Last week, when France played Germany in the UEFA semifinals, I went with three neighbours, new friends Bill, Taffy and Mardi, all Canadians, to watch the match and cheer on Les Bleus. Our first choice, our local taverna, didn’t have a TV outside, and it was such a beautiful evening, we decided on a restaurant around the corner with a TV on the terrace. Since it was 21:00 (9:00 PM to most of you), the restaurant allowed us to take a table and watch while sipping from a bottle of wine, though the rest of the terrace was occupied by tables of folks enjoying dinner.
While the rest of the terrace ate their dinner and rather sedately applauded when Les Bleus scored (nothing interrupts the French at dinner time!) , Bill ordered a very local bottle of rosé for our group to share. A label unknown to all of us, it was not only from our local AOC (Appellation d’origins contrôlée) of Buzet, it was from a château right here in our commune of Nérac. Light in taste and colour, crisp and just slightly acidic, we unanimously decided it was perfect for a summer evening drink.
I snapped a picture of the label in my Delectable app and tried searching for information on the winery and the wine, but, alas, nothing matched. As we finished the bottle, we all pledged to find the wine, post haste, so we could enjoy it over the summer. Over the next few days, I searched a few different sources here in town, but Bill, slightly more clever than I, took to the internet and was able to find the producer’s website.
And, so it was that, on our ride back from a Sunday lunch and Brocate shopping in the nearby town of Fourcès, Bill said he thought we were close to the winery. Moments later, Voila!, a less than imposing sign announcing the Château-Pierron. Though they advertised tastings, like most everything else here in Gascony, they were closed on Sunday, so we made plans to return during the window between 2:00 and 6:00 the next afternoon.
Bill and Taffy have just purchased a car for their long (or longer) term stay here in France, but it won’t be ready until the 22nd of July, so we loaded into Simone and headed just a few kilometres outside of town until we reached the sign to the château.

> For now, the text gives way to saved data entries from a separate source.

(* ===== verification/KernelOps.v ===== *)
(** * Every step of the thread kernel keeps its invariant

    One lemma per kernel function, from the state in which its caller runs it to the state
    in which the processor is handed back to some thread's stack; [kstep_safe] and
    [krun_safe] put them together. *)

From S2P Require Import Prelude SList Interrupt Kernel KernelInv.

(** ** Sleeping *)

Lemma set_stack_ok t fs k :
  is_Some (stack_of k t) ->
  exists k', set_stack t fs k = Ok k' /\ same_env k k' /\ k_ready k' = k_ready k
    /\ (forall t', stack_of k' t' = if decide (t' = t) then Some fs else stack_of k t')
    /\ (forall t', status_of k' t' = status_of k t').
Proof.
  intros [stk Hs]. destruct (stack_thread _ _ _ Hs) as (th & Ht & <-).
  unfold set_stack, thread. rewrite Ht. cbn [deref mbind result_bind].
  eexists. split; [done|]. split; [done|]. split; [done|].
  split; intros t'; [by rewrite (proj1 (set_thread_views _ _ _ _))|].
  rewrite (proj2 (set_thread_views _ _ _ _)). case_decide; [|done]. subst. unfold status_of. by rewrite Ht.
Qed.

Lemma same_env_trans k1 k2 k3 : same_env k1 k2 -> same_env k2 k3 -> same_env k1 k3.
Proof. unfold same_env. intuition congruence. Qed.

(** The thread blocks, and the frame [FSleep] goes on its stack. *)
Lemma Thread_Sleep_ok k stk :
  stack_of k (k_current k) = Some stk -> level k = IntOff ->
  exists k', Thread_Sleep k = Ok k' /\ same_env k k' /\ k_ready k' = k_ready k
    /\ (forall t, stack_of k' t = if decide (t = k_current k) then Some (FSleep :: stk) else stack_of k t)
    /\ (forall t, status_of k' t = if decide (t = k_current k) then Some BLOCKED else status_of k t).
Proof.
  intros Hs Hl. unfold Thread_Sleep. rewrite ASSERT_true by by rewrite bool_decide_eq_true. cbn [mbind result_bind].
  destruct (set_status_ok (k_current k) BLOCKED k) as (k1 & -> & Henv1 & Hrd1 & Hst1 & Hstat1); [by eexists|].
  cbn [mbind result_bind]. pose proof Henv1 as (_ & Hcur1 & _).
  destruct (push_ok [FSleep] k1 stk) as (k2 & -> & Henv2 & Hrd2 & Hst2 & Hstat2); [by rewrite Hst1, Hcur1|].
  exists k2. split; [done|]. split; [by apply (same_env_trans _ k1)|]. split; [congruence|].
  split; intros t; [|by rewrite Hstat2]. rewrite Hst2, Hcur1. by rewrite Hst1.
Qed.

Lemma queue_sleep_ok z k k1 stk f :
  mid z k stk -> k_threads k1 = k_threads k -> k_ready k1 = k_ready k ->
  waiters k1 ≡ₚ k_current k :: waiters k -> k_current k1 = k_current k -> k_tbd k1 = k_tbd k ->
  k_hw k1 = k_hw k -> sized z k1 -> code_ok z (f :: stk) -> lvl_ok IntOff (f :: stk) ->
  level k = IntOff -> k_tbd k <> Some (k_current k) ->
  exists k', (k2 ← push [f] k1; Thread_Sleep k2) = Ok k' /\ asleep z k' (f :: stk)
    /\ k_sems k' = k_sems k1 /\ k_locks k' = k_locks k1 /\ k_slists k' = k_slists k1.
Proof.
  intros [Hc Hs Hr Hn Hh] Hth Hrd Hw Hcur Htbd Hhw Hsz Hco Hlv Hl Ht.
  destruct (push_ok [f] k1 stk) as (k2 & -> & Henv2 & Hrd2 & Hst2 & Hstat2).
  { unfold stack_of in *. by rewrite Hcur, Hth. }
  cbn [mbind result_bind]. pose proof Henv2 as (Hhw2 & Hcur2 & _).
  destruct (Thread_Sleep_ok k2 (f :: stk)) as (k3 & -> & Henv3 & Hrd3 & Hst3 & Hstat3).
  { by rewrite Hst2, Hcur2, decide_True. }
  { unfold level in *. congruence. }
  exists k3. split; [done|]. pose proof (same_env_trans _ _ _ Henv2 Henv3) as Henv.
  pose proof Henv as (Hhw3 & Hcur3 & Htbd3 & Hs3 & Hl3 & Hc3 & Hsl3 & _).
  split; [|done].
  assert (Hst : forall t, stack_of k3 t = if decide (t = k_current k) then Some (FSleep :: f :: stk) else stack_of k t).
  { intros t. rewrite Hst3, Hcur2, Hcur. case_decide; [done|]. rewrite Hst2, Hcur, decide_False by done.
    unfold stack_of. by rewrite Hth. }
  assert (Hstat : forall t, status_of k3 t = if decide (t = k_current k) then Some BLOCKED else status_of k t).
  { intros t. rewrite Hstat3, Hcur2, Hcur. case_decide; [done|]. rewrite Hstat2. unfold status_of. by rewrite Hth. }
  assert (Hw3 : waiters k3 ≡ₚ k_current k :: waiters k) by by rewrite (waiters_env _ _ Henv).
  assert (Hrdy : k_ready k3 = k_ready k) by congruence.
  assert (Hq : queued k3 ≡ₚ k_current k :: queued k).
  { unfold queued. rewrite Hw3, Hrdy. symmetry. apply Permutation_middle. }
  split; [|split; [by rewrite Hst, Hcur3, Hcur, decide_True|split; [by unfold quiet, level in *; rewrite Hhw3, Hhw|]]].
  - constructor; rewrite ?Hrdy, ?Hcur3, ?Hcur, ?Htbd3, ?Htbd, ?Hhw3, ?Hhw.
    + rewrite Hq. apply NoDup_cons. split; [done|apply Hc].
    + intros t Ht'. rewrite Hstat. rewrite decide_False; [by apply Hc|]. intros ->. apply Hn. unfold queued.
      by apply elem_of_app; left.
    + intros t. rewrite Hw3, Hstat, elem_of_cons. intros Ht'. case_decide; [done|]. apply Hc. by destruct Ht'.
    + intros t stk'. rewrite Hq, Hst, elem_of_cons. intros Ht' Hs'. case_decide; [by injection Hs' as <-|].
      apply (c_live _ _ Hc t); [by destruct Ht'|done].
    + intros t stk'. rewrite Hq, Hst, elem_of_cons. intros Hs'. case_decide; [by left; left|].
      destruct (c_lost _ _ Hc t stk' Hs') as [?|[?|?]]; auto.
    + intros t stk'. rewrite Hst. intros Hs' Hne. rewrite decide_False in Hs' by done. by apply (c_park _ _ Hc t).
    + rewrite Hst, decide_True by done. by eexists.
    + intros t Ht'. destruct (c_tbd _ _ Hc t Ht') as [Hni (stk' & Hs' & Hf)]. rewrite Hq, Hst, elem_of_cons.
      assert (t <> k_current k) by congruence. split; [by intros [?|?]|]. rewrite decide_False by done. eauto.
    + apply Hc.
    + unfold sized. rewrite Hs3, Hl3, Hc3, Hsl3. exact Hsz.
  - right. split; [done|]. split; [done|]. rewrite Hcur3, Hcur, Hq, Htbd3, Htbd. split; [left|done].
Qed.

(** A sleeping thread, its topmost frame already taken off. *)
Definition drowsy (z : sizes) (k : Kernel) (rest : list frame) : Prop :=
  core z k /\ stack_of k (k_current k) = Some rest /\ quiet k
  /\ ((rest = [] /\ k_tbd k = Some (k_current k) /\ k_current k ∉ queued k)
      \/ (code_ok z rest /\ lvl_ok IntOff rest /\ k_current k ∈ queued k /\ k_tbd k <> Some (k_current k))).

We then traveled down a long allée with vines growing on each side until we reached the château- not the stately, centuries old manse that we expected, but rather a recently (within two or three decades, which is considered new construction in France) built family home with play toys in the front which rather matched that less than imposing signage out on the road.
To the right were some barn-like structures, and, looking closer, an office where we found a the mistress of the chateau, a secretary/administrator/owner/carpooler/who-knows-what-other-jobs, who greeted us, in French, of course. I listened as Taf took the lead, since her French surpasses Bill’s and, certainly, mine. The woman pointed to a sign with a picture of the label we were after which said it was on special, two cartons for the price of one. Soon, Taf and Bill were agreeing to a purchase and the woman was off to get two cartons. After confirming that they meant for me to get one of those two cartons, I asked how much it was per carton. This is when they admitted that they were so excited by the 2-for-1 promotion that they hadn’t thought to ask the price.
Ah, yes, life en France.
And, then, we had two cartons and were presented with a bill of trente Euros ( 30 Euros, roughly $34.00). As we got into Simone, after loading the cartons into her trunk, having done the math in my head (2 cartons of 6 @ 30 euros= 2 euros, 50 per bottle) I asked “Why didn’t we get more?”. So, we went back in and got two more cases…
And, soon thereafter, and for the rest of the summer:
Oh- and we are going back today to get cases for Mardi Michels and for Kate de Camont.